Equilibrando-se entre a meiguice da mãe e a disciplina paterna, Atanásio crescia. Sempre entre os melhores da turma, não se permitia notas baixas, pois, a terna cobrança dos genitores, atingindo-o com um simples olhar, obrigavam-no a esforçar-se por estar entre os primeiros.
No Colégio dos  Padres, onde estudava, tirava as melhores notas, mas era visível que estas eram resultado de grande esforço, e não fruto de uma inteligência privilegiada, como julgavam os pais.  Na adolescência namorou Clara, filha também única de abastada família que morava na mesma rua. Pequenina, com pele de Jasmim, e olhos transparentes como manhãs de verão, era a imagem da fragilidade
Em seu sorriso de luz, acariciava-lhe o rosto com seus dedos longos e mãos macias, onde finas veias azuis transpareciam, enquanto falava palavras apaixonadas num timbre de águas puras que brotam do mais fundo da terra. 

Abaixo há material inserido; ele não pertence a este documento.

Lemma keys_walk_from matches pattern fuel w m cursor out :
  after_cursor cursor (sorted_keys w) = drop m (sorted_keys w) ->
  (0 < fuel)%nat -> len (drop m (sorted_keys w)) <= 1000 * Z.of_nat fuel ->
  run (keys_walk matches fuel pattern cursor out) w =
    (Some (Ok (out ++ List.filter (matches pattern) (drop m (sorted_keys w)))), w).
Proof.
  revert m cursor out. induction fuel as [|f IH]; intros m cursor out Hc Hf Hl; [lia|].
  cbn [keys_walk]. rewrite run_bind. cbn [trigger run handle].
  destruct (list_page_at w 1000 m cursor eq_refl Hc) as (next & -> & Hn). cbn [run lp_keys lp_next_cursor].
  change (Z.to_nat 1000) with 1000%nat in *.
  rewrite <- (filter_take_drop _ 1000 (drop m (sorted_keys w))), drop_drop.
  destruct next as [c|].
  - destruct Hn as [Hc2 Hne]. rewrite len_drop in Hl.
    assert (0 < len (drop (m + 1000) (sorted_keys w))) as Hpos.
    { destruct (drop (m + 1000) (sorted_keys w)); [done|]. unfold len. cbn. lia. }
    rewrite len_drop in Hpos. rewrite (IH (m + 1000)%nat) by (done || rewrite ?len_drop; lia).
    by rewrite app_assoc.
  - cbn [run]. by rewrite Hn, app_nil_r.
Qed.

(** KEYS visits every stored key exactly once, whatever the number of
    pages: with fuel for one page per thousand keys the walk ends, and its
    answer is the sorted key list filtered by the pattern. *)
Theorem keys_complete matches pattern fuel w :
  (0 < fuel)%nat -> len (sorted_keys w) <= 1000 * Z.of_nat fuel ->
  run (keys matches fuel pattern) w = (Some (Ok (List.filter (matches pattern) (sorted_keys w))), w) /\
  NoDup (sorted_keys w) /\ (forall k, In k (sorted_keys w) <-> is_Some (store w !! k)).
Proof.
  intros Hf Hl. split; [by apply (keys_walk_from matches pattern fuel w 0%nat)|].
  split; [apply bt_wf_NoDup, bt_wf_bs_collect|apply sorted_keys_spec].
Qed.

Lemma len_i64_small {A} (l : list A) : len l <= i64_max -> len_i64 l = len l.
Proof. intros H. unfold len_i64, i64_of_usize. by rewrite (proj2 (Z.leb_le _ _)). Qed.

Lemma len_take_drop {A} (l : list A) n : len (take n l) + len (drop n l) = len l.
Proof. rewrite <- len_app. by rewrite take_drop. Qed.

Lemma count_keys_walk_from fuel w m cursor count :
  after_cursor cursor (sorted_keys w) = drop m (sorted_keys w) ->
  (0 < fuel)%nat -> len (drop m (sorted_keys w)) <= 1000 * Z.of_nat fuel ->
  0 <= count -> count + len (drop m (sorted_keys w)) <= i64_max ->
  run (count_keys_walk fuel cursor count) w = (Some (Ok (count + len (drop m (sorted_keys w)))), w).
Proof.
  revert m cursor count. induction fuel as [|f IH]; intros m cursor count Hc Hf Hl H0 Hmax; [lia|].
  cbn [count_keys_walk]. rewrite run_bind. cbn [trigger run handle].
  destruct (list_page_at w 1000 m cursor eq_refl Hc) as (next & -> & Hn). cbn [run lp_keys lp_next_cursor].
  change (Z.to_nat 1000) with 1000%nat in *. set (d := drop m (sorted_keys w)) in *.
  pose proof (len_take_drop d 1000) as Hlen. pose proof (len_nonneg (take 1000 d)). pose proof (len_nonneg (drop 1000 d)).
  assert (Hd : drop (m + 1000) (sorted_keys w) = drop 1000 d) by (unfold d; by rewrite drop_drop).
  rewrite Hd in Hn. rewrite len_i64_small by lia.
  assert (Hs : saturating_add_i64 count (len (take 1000 d)) = count + len (take 1000 d)).
  { unfold saturating_add_i64, i64_min, i64_max in *. lia. }
  rewrite Hs. destruct next as [c|].
  - destruct Hn as [Hc2 Hne]. assert (0 < len (drop 1000 d)) as Hpos.
    { destruct (drop 1000 d); [done|]. unfold len. cbn. lia. }
    assert (Hdl : len (drop 1000 d) = len d - 1000) by (rewrite len_drop in *; lia).
    rewrite (IH (m + 1000)%nat) by (rewrite ?Hd; done || lia). rewrite Hd, <- Hlen. by rewrite Z.add_assoc.
  - cbn [run]. rewrite Hn in Hlen. rewrite <- Hlen. by rewrite len_nil, Z.add_0_r.
Qed.

Lemma scan_client_from matches pattern count fuel w m cursor :
  0 < count -> after_cursor cursor (sorted_keys w) = drop m (sorted_keys w) ->
  (0 < fuel)%nat -> len (drop m (sorted_keys w)) <= count * Z.of_nat fuel ->
  run (scan_client matches fuel cursor pattern count) w =
    (Some (Ok (List.filter (fun k => match pattern with Some p => matches p k | None => true end)
                           (drop m (sorted_keys w)))), w).
Proof.
  intros Hcount. revert m cursor. induction fuel as [|f IH]; intros m cursor Hc Hf Hl; [lia|].
  cbn [scan_client]. unfold scan. rewrite !run_bind. cbn [trigger run handle].
  destruct (list_page_at w count m cursor Hcount Hc) as (next & -> & Hn). cbn [run lp_keys lp_next_cursor].
  set (n := Z.to_nat count) in *. set (flt := fun k => match pattern with Some p => matches p k | None => true end).
  assert (Hpage : forall l, match pattern with Some p => List.filter (matches p) l | None => l end = List.filter flt l).
  { intros l. unfold flt. destruct pattern; [done|]. induction l; cbn; congruence. }
  rewrite Hpage. rewrite <- (filter_take_drop flt n (drop m (sorted_keys w))), drop_drop.
  destruct next as [c|].
  - destruct Hn as [Hc2 Hne]. rewrite len_drop in Hl.
    assert (0 < len (drop (m + n) (sorted_keys w))) as Hpos.
    { destruct (drop (m + n) (sorted_keys w)); [done|]. unfold len. cbn. lia. }
    rewrite len_drop in Hpos. rewrite run_bind.
    rewrite (IH (m + n)%nat) by (done || rewrite ?len_drop; unfold n in *; nia). done.
  - cbn [run]. by rewrite Hn, app_nil_r.
Qed.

Assim era Clara. Parecia a Santa do altar do colégio. Tão menina e tão segura de si. Muito mais forte que sua débil figura
Numa manhã de inverno despediu-se de Clara, que juntamente com a família mudava-se para o Sul, em busca de tratamento para a enfermidade que lhe corroia os pulmõesRecostada em uma almofada, mais transparentes que nunca, sorriu-lhe pela última vez com seus lábios ligeiramente azulados, enquanto o Citroën preto subia a ladeira. Nunca mais teve notícias dela. Não ficou triste. Apenas uma sensação de vazio no peito que nunca sentira antes e que não conseguia entender... 
Pouco depois lhe morreu o pai. Permaneceu todo tempo ao lado do caixão, olhos fixos no rosto magro de pele clara e vasta cabeleira ainda incrivelmente negra, e pensava como parecia ridículo um rosto tão viril arrodeado de flores. Por vezes sentiu ímpetos de arrancar todas aquelas flores, mas apenas ficou lá, com aquele vazio cada vez maior e que não conseguia entender...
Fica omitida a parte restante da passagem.